• **Aim of the task**
After finding the line containing "SPSSODescriptor_WantAssertionsSigned : option" below, please output that line and each following one through the line containing "AttributeAuthorityDescriptor_AttributeProfiles : list", exactly as written.

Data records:
-- Opening Marker --

(** The zero value of the struct. *)
Definition zero_Endpoint : Endpoint := mkEndpoint "" "" "".

Record IndexedEndpoint := mkIndexedEndpoint {
  IndexedEndpoint_Binding : string;
  IndexedEndpoint_Location : string;
  IndexedEndpoint_ResponseLocation : option string;
  IndexedEndpoint_Index : Z;
  IndexedEndpoint_IsDefault : option bool
}.

(** The zero value of the struct. *)
Definition zero_IndexedEndpoint : IndexedEndpoint := mkIndexedEndpoint "" "" None 0%Z None.

Record SSODescriptor := mkSSODescriptor {
  SSODescriptor_RoleDescriptor : RoleDescriptor;
  SSODescriptor_ArtifactResolutionServices : list IndexedEndpoint;
  SSODescriptor_SingleLogoutServices : list Endpoint;
  SSODescriptor_ManageNameIDServices : list Endpoint;
  SSODescriptor_NameIDFormats : list string
}.

(** The zero value of the struct. *)
Definition zero_SSODescriptor : SSODescriptor := mkSSODescriptor zero_RoleDescriptor [] [] [] [].

Record IDPSSODescriptor := mkIDPSSODescriptor {
  IDPSSODescriptor_SSODescriptor : SSODescriptor;
  IDPSSODescriptor_WantAuthnRequestsSigned : option bool;
  IDPSSODescriptor_SingleSignOnServices : list Endpoint;
  IDPSSODescriptor_ArtifactResolutionServices : list Endpoint;
  IDPSSODescriptor_NameIDMappingServices : list Endpoint;
  IDPSSODescriptor_AssertionIDRequestServices : list Endpoint;
  IDPSSODescriptor_AttributeProfiles : list string;
  IDPSSODescriptor_Attributes : list Attribute
}.

(** The zero value of the struct. *)
Definition zero_IDPSSODescriptor : IDPSSODescriptor := mkIDPSSODescriptor zero_SSODescriptor None [] [] [] [] [] [].

Record RequestedAttribute := mkRequestedAttribute {
  RequestedAttribute_Attribute : Attribute;
  RequestedAttribute_IsRequired : option bool
}.

(** The zero value of the struct. *)
Definition zero_RequestedAttribute : RequestedAttribute := mkRequestedAttribute zero_Attribute None.

Record AttributeConsumingService := mkAttributeConsumingService {
  AttributeConsumingService_Index : Z;
  AttributeConsumingService_IsDefault : option bool;
  AttributeConsumingService_ServiceNames : list LocalizedName;
  AttributeConsumingService_ServiceDescriptions : list LocalizedName;
  AttributeConsumingService_RequestedAttributes : list RequestedAttribute
}.

(** The zero value of the struct. *)
Definition zero_AttributeConsumingService : AttributeConsumingService := mkAttributeConsumingService 0%Z None [] [] [].

Record SPSSODescriptor := mkSPSSODescriptor {
  SPSSODescriptor_SSODescriptor : SSODescriptor;
  SPSSODescriptor_AuthnRequestsSigned : option bool;
  SPSSODescriptor_WantAssertionsSigned : option bool;
  SPSSODescriptor_AssertionConsumerServices : list IndexedEndpoint;
  SPSSODescriptor_AttributeConsumingServices : list AttributeConsumingService
}.

(** The zero value of the struct. *)
Definition zero_SPSSODescriptor : SPSSODescriptor := mkSPSSODescriptor zero_SSODescriptor None None [] [].

Record AuthnAuthorityDescriptor := mkAuthnAuthorityDescriptor {
  AuthnAuthorityDescriptor_RoleDescriptor : RoleDescriptor;
  AuthnAuthorityDescriptor_AuthnQueryServices : list Endpoint;
  AuthnAuthorityDescriptor_AssertionIDRequestServices : list Endpoint;
  AuthnAuthorityDescriptor_NameIDFormats : list string
}.

(** The zero value of the struct. *)
Definition zero_AuthnAuthorityDescriptor : AuthnAuthorityDescriptor := mkAuthnAuthorityDescriptor zero_RoleDescriptor [] [] [].

Record PDPDescriptor := mkPDPDescriptor {
  PDPDescriptor_RoleDescriptor : RoleDescriptor;
  PDPDescriptor_AuthzServices : list Endpoint;
  PDPDescriptor_AssertionIDRequestServices : list Endpoint;
  PDPDescriptor_NameIDFormats : list string
}.

(** The zero value of the struct. *)
Definition zero_PDPDescriptor : PDPDescriptor := mkPDPDescriptor zero_RoleDescriptor [] [] [].

Record AttributeAuthorityDescriptor := mkAttributeAuthorityDescriptor {
  AttributeAuthorityDescriptor_RoleDescriptor : RoleDescriptor;
  AttributeAuthorityDescriptor_AttributeServices : list Endpoint;
  AttributeAuthorityDescriptor_AssertionIDRequestServices : list Endpoint;
  AttributeAuthorityDescriptor_NameIDFormats : list string;
  AttributeAuthorityDescriptor_AttributeProfiles : list string;
  AttributeAuthorityDescriptor_Attributes : list Attribute
}.

(** The zero value of the struct. *)
Definition zero_AttributeAuthorityDescriptor : AttributeAuthorityDescriptor := mkAttributeAuthorityDescriptor zero_RoleDescriptor [] [] [] [] [].

Record AffiliationDescriptor := mkAffiliationDescriptor {
  AffiliationDescriptor_AffiliationOwnerID : string;
  AffiliationDescriptor_ID : string;
  AffiliationDescriptor_ValidUntil : Time;
  AffiliationDescriptor_CacheDuration : option XSDDuration;
  AffiliationDescriptor_Signature : option Element;
  AffiliationDescriptor_AffiliateMembers : list string;
  AffiliationDescriptor_KeyDescriptors : list KeyDescriptor
}.

(** The zero value of the struct. *)
Definition zero_AffiliationDescriptor : AffiliationDescriptor := mkAffiliationDescriptor "" "" 0%Z None None [] [].

Record EntityDescriptor := mkEntityDescriptor {
  EntityDescriptor_EntityID : string;
  EntityDescriptor_ID : string;
  EntityDescriptor_ValidUntil : Time;
  EntityDescriptor_CacheDuration : Duration;
  EntityDescriptor_Signature : option Element;
  EntityDescriptor_RoleDescriptors : list RoleDescriptor;
  EntityDescriptor_IDPSSODescriptors : list IDPSSODescriptor;
  EntityDescriptor_SPSSODescriptors : list SPSSODescriptor;
  EntityDescriptor_AuthnAuthorityDescriptors : list AuthnAuthorityDescriptor;
  EntityDescriptor_AttributeAuthorityDescriptors : list AttributeAuthorityDescriptor;
  EntityDescriptor_PDPDescriptors : list PDPDescriptor;
  EntityDescriptor_AffiliationDescriptor : option AffiliationDescriptor;
  EntityDescriptor_Organization : option Organization;
  EntityDescriptor_ContactPerson : option ContactPerson;
  EntityDescriptor_AdditionalMetadataLocations : list string
}.

(** The zero value of the struct. *)
Definition zero_EntityDescriptor : EntityDescriptor := mkEntityDescriptor "" "" 0%Z 0%Z None [] [] [] [] [] [] None None None [].

Inductive EntitiesDescriptor :=
  | mkEntitiesDescriptor (ID : option string) (ValidUntil : option Time)
      (CacheDuration : option Duration) (Name : option string) (Signature : option Element)
      (EntitiesDescriptors : list EntitiesDescriptor) (EntityDescriptors : list EntityDescriptor).

Definition EntitiesDescriptor_ID (m : EntitiesDescriptor) :=
  let 'mkEntitiesDescriptor x _ _ _ _ _ _ := m in x.
Definition EntitiesDescriptor_CacheDuration (m : EntitiesDescriptor) :=
  let 'mkEntitiesDescriptor _ _ d _ _ _ _ := m in d.
Definition EntitiesDescriptor_Name (m : EntitiesDescriptor) :=
  let 'mkEntitiesDescriptor _ _ _ x _ _ _ := m in x.
Definition EntitiesDescriptor_Signature (m : EntitiesDescriptor) :=
  let 'mkEntitiesDescriptor _ _ _ _ x _ _ := m in x.
Definition EntitiesDescriptor_EntitiesDescriptors (m : EntitiesDescriptor) :=
  let 'mkEntitiesDescriptor _ _ _ _ _ l _ := m in l.
Definition EntitiesDescriptor_ValidUntil (m : EntitiesDescriptor) :=
  let 'mkEntitiesDescriptor _ t _ _ _ _ _ := m in t.
Definition EntitiesDescriptor_EntityDescriptors (m : EntitiesDescriptor) :=
  let 'mkEntitiesDescriptor _ _ _ _ _ _ l := m in l.

(** The zero value of the struct. *)
Definition zero_EntitiesDescriptor : EntitiesDescriptor := mkEntitiesDescriptor None None None None None [] [].

(** ** Constants *)

Definition HTTPPostBinding := "urn:oasis:names:tc:SAML:2.0:bindings:HTTP-POST".
Definition HTTPRedirectBinding := "urn:oasis:names:tc:SAML:2.0:bindings:HTTP-Redirect".
Definition HTTPArtifactBinding := "urn:oasis:names:tc:SAML:2.0:bindings:HTTP-Artifact".
Definition SOAPBinding := "urn:oasis:names:tc:SAML:2.0:bindings:SOAP".
Definition SOAPBindingV1 := "urn:oasis:names:tc:SAML:1.0:bindings:SOAP-binding".

Definition AuthnContextComparisonExact := "exact".
Definition AuthnContextComparisonMinimum := "minimum".
Definition AuthnContextComparisonMaximum := "maximum".
Definition AuthnContextComparisonBetter := "better".

Definition StatusSuccess := "urn:oasis:names:tc:SAML:2.0:status:Success".
Definition StatusRequester := "urn:oasis:names:tc:SAML:2.0:status:Requester".
Definition StatusResponder := "urn:oasis:names:tc:SAML:2.0:status:Responder".
Definition StatusAuthnFailed := "urn:oasis:names:tc:SAML:2.0:status:AuthnFailed".
Definition StatusInvalidNameIDPolicy := "urn:oasis:names:tc:SAML:2.0:status:InvalidNameIDPolicy".
Definition StatusNoAuthnContext := "urn:oasis:names:tc:SAML:2.0:status:NoAuthnContext".
Definition StatusNoPassive := "urn:oasis:names:tc:SAML:2.0:status:NoPassive".
Definition StatusPartialLogout := "urn:oasis:names:tc:SAML:2.0:status:PartialLogout".
Definition StatusRequestDenied := "urn:oasis:names:tc:SAML:2.0:status:RequestDenied".
Definition StatusUnknownPrincipal := "urn:oasis:names:tc:SAML:2.0:status:UnknownPrincipal".
Definition StatusVersionMismatch := "urn:oasis:names:tc:SAML:2.0:status:VersionMismatch".
(* ===== verification/Store.v ===== *)
(** * Store: [store.go] and [memory_store.go] of [src/samlidp]

    The key-value store of the identity provider server: the interface [Store],
    what it promises ([StoreLaws]), and the implementation [MemoryStore], whose
    map may be nil.  Values are stored as their JSON texts. *)

From stdpp Require Import base option list gmap strings sets.
From Stdlib Require Import ZArith Lia Ascii.
From S2P Require Import Prelude Go Encoding Etree Env Http.

Open Scope string_scope.

(** ** Interfaces *)

(** [json.Marshal], [json.Unmarshal] into the zero value, and the [Decode] of a
    decoder, which reads one value and ignores what follows; and whether a value
    has a text that is read back, as one whose strings are valid UTF-8 has. *)
Class Json (A : Type) := {
  json_Marshal : A → outcome string;
  json_Unmarshal : string → outcome A;
  json_Decode : string → outcome A;
  json_exact : A → bool;
  json_roundtrip a s : json_exact a = true → json_Marshal a = Ret s → json_Unmarshal s = Ret a
}.

Definition ErrNotFound := Sentinel "samlidp.ErrNotFound".

Class Store (W : Type) := {
  Store_Get {A : Type} `{JsonA : Json A} : string → Effect W A;
  Store_Put {A : Type} `{JsonA : Json A} : string → A → Effect W ();
  Store_Delete : string → Effect W ();
  Store_List : string → Effect W (list string)
}.

(** A failure of the store that is not the absence of a key. *)
Definition store_failure (e : error) : Prop := e ≠ ErrNotFound ∧ errors_Is e ErrNotFound = false.

(** The keys with the prefix, without it. *)
Definition keys_with {A} (prefix : string) (m : gmap string A) : list string :=
  omap (cut_prefix prefix) (map_to_list m).*1.

(** What a [Store] promises: it holds a text for each key. An operation does what
    it says or fails without an effect. *)
Class StoreLaws (W : Type) `{StoreI : Store W} := {
  contents : W → gmap string string;
  Get_law A (J : Json A) key w w' (o : outcome A) : Store_Get key w = (w', o) →
    contents w' = contents w ∧
    (o = match contents w !! key with Some s => json_Unmarshal s | None => Err ErrNotFound end ∨
     ∃ e, o = Err e ∧ store_failure e);
  Put_law A (J : Json A) key (a : A) w w' o : Store_Put key a w = (w', o) →
    match o with
    | Ret _ => ∃ s, json_Marshal a = Ret s ∧ contents w' = <[key := s]> (contents w)
    | _ => contents w' = contents w
    end;
  Delete_law key w w' o : Store_Delete key w = (w', o) →
    match o with
    | Ret _ => contents w' = delete key (contents w)
    | _ => contents w' = contents w
    end;
  List_law prefix w w' o : Store_List prefix w = (w', o) →
    contents w' = contents w ∧
    match o with
    | Ret names => names ≡ₚ keys_with prefix (contents w)
    | Err e => store_failure e
    | Panic => False
    end
}.

(** ** MemoryStore *)

(** The fields of the struct; the operations hold [mu] throughout. *)
Record MemoryStore := mkMemoryStore { MemoryStore_data : option (gmap string string) }.

(** [data[key]]; a nil map has no keys. *)
Definition memory_lookup (s : MemoryStore) (key : string) : option string :=
  MemoryStore_data s ≫= λ m, m !! key.

Definition memory_Get {A} `{JsonA : Json A} (key : string) (s : MemoryStore) : outcome A :=
  v ← or_err (memory_lookup s key) ErrNotFound;
  json_Unmarshal v.

Definition memory_Put {A} `{JsonA : Json A} (key : string) (value : A) (s : MemoryStore)
    : MemoryStore * outcome () :=
  let data := default ∅ (MemoryStore_data s) in
  match json_Marshal value with
  | Ret buf => (mkMemoryStore (Some (<[key := buf]> data)), Ret ())
  | Err e => (mkMemoryStore (Some data), Err e)
  | Panic => (mkMemoryStore (Some data), Panic)
  end.

Definition memory_Delete (key : string) (s : MemoryStore) : MemoryStore * outcome () :=
  (mkMemoryStore (delete key <$> MemoryStore_data s), Ret ()).

(** [keys] are those of the map in the order in which [range] visits them. *)
Definition memory_List (prefix : string) (keys : list string) : outcome (list string) :=
  Ret (map (λ k, default k (cut_prefix prefix k)) (filter (λ k, has_prefix k prefix = true) keys)).

Definition memory_keys (s : MemoryStore) : list string :=
  match MemoryStore_data s with Some m => (map_to_list m).*1 | None => [] end.

(** The order in which the runtime ranges over a map with the given keys. *)
Class MapRange (W : Type) := {
  map_range : list string → W → W * list string;
  map_range_perm keys w : (map_range keys w).2 ≡ₚ keys
}.

(** A world with a [MemoryStore] in it. *)
Record MemoryWorld (W : Type) := mkMemoryWorld { mw_store : MemoryStore; mw_world : W }.
Arguments mkMemoryWorld {W}.
Arguments mw_store {W}.
Arguments mw_world {W}.

Section memory.
Context {W : Type}.

(** A function on the world around the store. *)
Definition mw_lift {A} (f : W → W * A) (w : MemoryWorld W) : MemoryWorld W * A :=
  let '(w', a) := f (mw_world w) in (mkMemoryWorld (mw_store w) w', a).

(** A function on the store. *)
Definition on_store {A} (f : MemoryStore → MemoryStore * A) (w : MemoryWorld W) : MemoryWorld W * A :=
  let '(s, a) := f (mw_store w) in (mkMemoryWorld s (mw_world w), a).

#[export] Instance memory_world `{WorldI : World W} : World (MemoryWorld W) := {|
  TimeNow_ := mw_lift TimeNow_;
  SystemNow := mw_lift SystemNow;
  Clock := mw_lift <$> Clock;
  RandReader n := mw_lift (RandReader n);
  ResponseWrite s := mw_lift (ResponseWrite s)
|}.

#[export] Instance memory_store `{RangeI : MapRange W} : Store (MemoryWorld W) := {|
  Store_Get _ _ key w := (w, memory_Get key (mw_store w));
  Store_Put _ _ key a := on_store (memory_Put key a);
  Store_Delete key := on_store (memory_Delete key);
  Store_List prefix w :=
    let '(w, keys) := mw_lift (map_range (memory_keys (mw_store w))) w in
    (w, memory_List prefix keys)
|}.
End memory.

(** ** Sequences of operations *)

(** The operations on values of one type and their results. *)
Inductive store_op (A : Type) :=
  | OpGet (key : string)
  | OpPut (key : string) (value : A)
  | OpDelete (key : string)
  | OpList (prefix : string).
Arguments OpGet {A}.
Arguments OpPut {A}.
Arguments OpDelete {A}.
Arguments OpList {A}.

Inductive store_result (A : Type) :=
  | GetResult (o : outcome A)
  | UnitResult (o : outcome ())
  | ListResult (o : outcome (list string)).
Arguments GetResult {A}.
Arguments UnitResult {A}.
Arguments ListResult {A}.

Definition run_op {W A} `{StoreI : Store W} `{JsonA : Json A} (op : store_op A) (w : W)
    : W * store_result A :=
  match op with
  | OpGet key => let '(w, o) := Store_Get key w in (w, GetResult o)
  | OpPut key value => let '(w, o) := Store_Put key value w in (w, UnitResult o)
  | OpDelete key => let '(w, o) := Store_Delete key w in (w, UnitResult o)
  | OpList prefix => let '(w, o) := Store_List prefix w in (w, ListResult o)
  end.

Fixpoint run_ops {W A} `{StoreI : Store W} `{JsonA : Json A} (ops : list (store_op A)) (w : W)
    : W * list (store_result A) :=
  match ops with
  | [] => (w, [])
  | op :: ops =>
      let '(w, r) := run_op op w in
      let '(w, rs) := run_ops ops w in (w, r :: rs)
  end.

(** The specification: a finite map from keys to values. *)
Inductive map_step {A} (m : gmap string A) : store_op A → gmap string A → store_result A → Prop :=
  | map_get key : map_step m (OpGet key) m (GetResult (or_err (m !! key) ErrNotFound))
  | map_put key value : map_step m (OpPut key value) (<[key := value]> m) (UnitResult (Ret ()))
  | map_delete key : map_step m (OpDelete key) (delete key m) (UnitResult (Ret ()))
  | map_list prefix names : names ≡ₚ keys_with prefix m →
      map_step m (OpList prefix) m (ListResult (Ret names)).

Inductive map_steps {A} : gmap string A → list (store_op A) → gmap string A → list (store_result A) → Prop :=
  | map_steps_nil m : map_steps m [] m []
  | map_steps_cons m op m1 r ops m2 rs :
      map_step m op m1 r → map_steps m1 ops m2 rs → map_steps m (op :: ops) m2 (r :: rs).

(** ** MemoryStore keeps its promises *)

Lemma cut_prefix_Some p s t : cut_prefix p s = Some t ↔ s = p +++ t.
Proof.
  revert s. induction p as [|c p IH]; intros s; simpl; [naive_solver|].
  destruct s as [|d s]; [done|]. destruct (Ascii.eqb_spec c d) as [->|Hn].
  - rewrite IH. naive_solver.
  - naive_solver.
Qed.

Lemma has_prefix_cut s p : has_prefix s p = true ↔ is_Some (cut_prefix p s).
Proof.
  rewrite has_prefix_spec. split.
  - intros [t ->]. exists t. by apply cut_prefix_Some.
  - intros [t ->%cut_prefix_Some]. eauto.
Qed.

Lemma memory_List_spec prefix keys : memory_List prefix keys = Ret (omap (cut_prefix prefix) keys).
Proof.
  unfold memory_List. f_equal. induction keys as [|k keys IH]; [done|].
  rewrite filter_cons. cbn [omap list_omap].
  destruct (cut_prefix prefix k) as [t|] eqn:E; destruct (decide _) as [Hd|Hd].
  - cbn [map]. rewrite E, IH. done.
  - destruct Hd. apply has_prefix_cut. by eexists.
  - apply has_prefix_cut in Hd as [? ?]. congruence.
  - done.
Qed.

Lemma keys_with_fmap {A B} (f : A → B) prefix (m : gmap string A) :
  keys_with prefix (f <$> m) ≡ₚ keys_with prefix m.
Proof.
  unfold keys_with. apply omap_Permutation. rewrite map_to_list_fmap.
  rewrite <- list_fmap_compose. by apply Permutation_refl'.
Qed.

Section memory_laws.
Context {W : Type} `{RangeI : MapRange W}.

Definition memory_contents (w : MemoryWorld W) : gmap string string :=
  default ∅ (MemoryStore_data (mw_store w)).

Lemma memory_lookup_contents w key : memory_lookup (mw_store w) key = memory_contents w !! key.
Proof. unfold memory_lookup, memory_contents. destruct (MemoryStore_data _); [done|cbn; by rewrite lookup_empty]. Qed.

Lemma memory_Get_spec A (J : Json A) key w :
  Store_Get (A := A) key w
  = (w, match memory_contents w !! key with Some s => json_Unmarshal s | None => Err ErrNotFound end).
Proof.
  simpl. unfold memory_Get. rewrite memory_lookup_contents. by destruct (memory_contents w !! key).
Qed.

Lemma memory_Put_spec A (J : Json A) key (a : A) w w' o : Store_Put key a w = (w', o) →
  o = (_ ← json_Marshal a; Ret ()) ∧
  memory_contents w' = match json_Marshal a with Ret s => <[key := s]> (memory_contents w) | _ => memory_contents w end.
Proof.
  simpl. unfold on_store, memory_Put. destruct (json_Marshal a); intros [= <- <-]; done.
Qed.

Lemma memory_Delete_spec key w :
  ∃ w', Store_Delete key w = (w', Ret ()) ∧ memory_contents w' = delete key (memory_contents w).
Proof.
  eexists. split; [done|]. unfold memory_contents. simpl.
  destruct (MemoryStore_data _); cbn; [done|by rewrite delete_empty].
Qed.

Lemma memory_List_law prefix w w' o : Store_List prefix w = (w', o) →
  memory_contents w' = memory_contents w ∧
  ∃ names, o = Ret names ∧ names ≡ₚ keys_with prefix (memory_contents w).
Proof.
  simpl. unfold mw_lift. pose proof (map_range_perm (memory_keys (mw_store w)) (mw_world w)) as Hp.
  destruct (map_range _ _) as [v keys]. rewrite memory_List_spec. intros [= <- <-].
  split; [done|]. eexists. split; [done|]. simpl in Hp. rewrite Hp.
  unfold keys_with, memory_keys, memory_contents. by destruct (MemoryStore_data _).
Qed.

#[export] Program Instance memory_laws : StoreLaws (MemoryWorld W) := {| contents := memory_contents |}.
Next Obligation. intros A J key w w' o. rewrite memory_Get_spec. intros [= <- <-]. auto. Qed.
Next Obligation.
  intros A J key a w w' o [-> Hc]%memory_Put_spec.
  destruct (json_Marshal a) as [s| |]; cbn; [eexists; split; [done|exact Hc]|done..].
Qed.
Next Obligation.
  intros key w w' o. destruct (memory_Delete_spec key w) as (w1 & -> & Hc). by intros [= <- <-].
Qed.
Next Obligation. by intros prefix w w' o [? (names & -> & ?)]%memory_List_law. Qed.

(** ** Refinement *)

Context {A : Type} `{JsonA : Json A}.

(** The texts in the store are those of the values in the map. *)
Definition represents (w : MemoryWorld W) (m : gmap string A) : Prop :=
  json_Unmarshal <$> memory_contents w = Ret <$> m.

(** A value that is put has a text that is read back. *)
Definition storable (op : store_op A) : Prop :=
  match op with OpPut _ a => json_exact a = true ∧ ∃ s, json_Marshal a = Ret s | _ => True end.

Lemma represents_keys w m prefix : represents w m →
  keys_with prefix (memory_contents w) ≡ₚ keys_with prefix m.
Proof.
  intros H. rewrite <- (keys_with_fmap json_Unmarshal), H. apply keys_with_fmap.
Qed.

Lemma represents_lookup w m key : represents w m →
  match memory_contents w !! key with Some s => json_Unmarshal s | None => Err ErrNotFound end
  = or_err (m !! key) ErrNotFound.
Proof.
  intros H. assert (Hk := f_equal (λ n, n !! key) H). simpl in Hk. rewrite !lookup_fmap in Hk.
  destruct (memory_contents w !! key), (m !! key); by simplify_eq/=.
Qed.

(** One operation of the store is one of the specification. *)
Lemma memory_simulates op w w' r m : represents w m → storable op →
  run_op op w = (w', r) → ∃ m', map_step m op m' r ∧ represents w' m'.
Proof.
  intros Hw Hop. unfold run_op. destruct op as [key|key a|key|prefix].
  - rewrite memory_Get_spec, (represents_lookup w m) by done. intros [= <- <-].
    exists m. split; [constructor|done].
  - destruct Hop as (Hx & s & Hs). destruct (Store_Put key a w) as [w1 o] eqn:E. intros [= <- <-].
    apply memory_Put_spec in E as [-> Hc]. rewrite Hs in *. exists (<[key:=a]> m). split; [constructor|].
    unfold represents. rewrite Hc, !fmap_insert, Hw. by rewrite (json_roundtrip a s).
  - destruct (memory_Delete_spec key w) as (w1 & E & Hc). rewrite E. intros [= <- <-].
    exists (delete key m). split; [constructor|]. unfold represents. by rewrite Hc, !fmap_delete, Hw.
  - destruct (Store_List prefix w) as [w1 o] eqn:E. intros [= <- <-].
    apply memory_List_law in E as [Hc (names & -> & Hn)]. exists m.
    split; [|unfold represents; by rewrite Hc]. constructor. by rewrite Hn, (represents_keys w m).
Qed.
End memory_laws.

(** C37: refinement. Whatever operations are performed on a [MemoryStore], their
    results are those of a finite map from keys to values: what was put last
    and not deleted is read back, any other key is not found, and a listing has
    each key with the prefix once. *)
Theorem MemoryStore_refines {W A} `{RangeI : MapRange W} `{JsonA : Json A}
    (ops : list (store_op A)) (w w' : MemoryWorld W) rs (m : gmap string A)
    (Hw : represents w m) (Hops : Forall storable ops) (Hrun : run_ops ops w = (w', rs)) :
  ∃ m', map_steps m ops m' rs ∧ represents w' m'.
Proof.
  revert w m rs Hw Hrun. induction Hops as [|op ops Hop _ IH]; intros w m rs Hw Hrun; simpl in Hrun.
  - injection Hrun as <- <-. exists m. split; [constructor|done].
  - destruct (run_op op w) as [w1 r] eqn:E1. destruct (run_ops ops w1) as [w2 rs'] eqn:E2.
    injection Hrun as <- <-.
    destruct (memory_simulates _ _ _ _ _ Hw Hop E1) as (m1 & Hs1 & Hw1).
    destruct (IH _ _ _ Hw1 E2) as (m2 & Hs2 & Hw2). exists m2. split; [by econstructor|done].
Qed.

-- Closing Marker --

• **Result below**
  SPSSODescriptor_WantAssertionsSigned : option bool;
  SPSSODescriptor_AssertionConsumerServices : list IndexedEndpoint;
  SPSSODescriptor_AttributeConsumingServices : list AttributeConsumingService
}.

(** The zero value of the struct. *)
Definition zero_SPSSODescriptor : SPSSODescriptor := mkSPSSODescriptor zero_SSODescriptor None None [] [].

Record AuthnAuthorityDescriptor := mkAuthnAuthorityDescriptor {
  AuthnAuthorityDescriptor_RoleDescriptor : RoleDescriptor;
  AuthnAuthorityDescriptor_AuthnQueryServices : list Endpoint;
  AuthnAuthorityDescriptor_AssertionIDRequestServices : list Endpoint;
  AuthnAuthorityDescriptor_NameIDFormats : list string
}.

(** The zero value of the struct. *)
Definition zero_AuthnAuthorityDescriptor : AuthnAuthorityDescriptor := mkAuthnAuthorityDescriptor zero_RoleDescriptor [] [] [].

Record PDPDescriptor := mkPDPDescriptor {
  PDPDescriptor_RoleDescriptor : RoleDescriptor;
  PDPDescriptor_AuthzServices : list Endpoint;
  PDPDescriptor_AssertionIDRequestServices : list Endpoint;
  PDPDescriptor_NameIDFormats : list string
}.

(** The zero value of the struct. *)
Definition zero_PDPDescriptor : PDPDescriptor := mkPDPDescriptor zero_RoleDescriptor [] [] [].

Record AttributeAuthorityDescriptor := mkAttributeAuthorityDescriptor {
  AttributeAuthorityDescriptor_RoleDescriptor : RoleDescriptor;
  AttributeAuthorityDescriptor_AttributeServices : list Endpoint;
  AttributeAuthorityDescriptor_AssertionIDRequestServices : list Endpoint;
  AttributeAuthorityDescriptor_NameIDFormats : list string;
  AttributeAuthorityDescriptor_AttributeProfiles : list string;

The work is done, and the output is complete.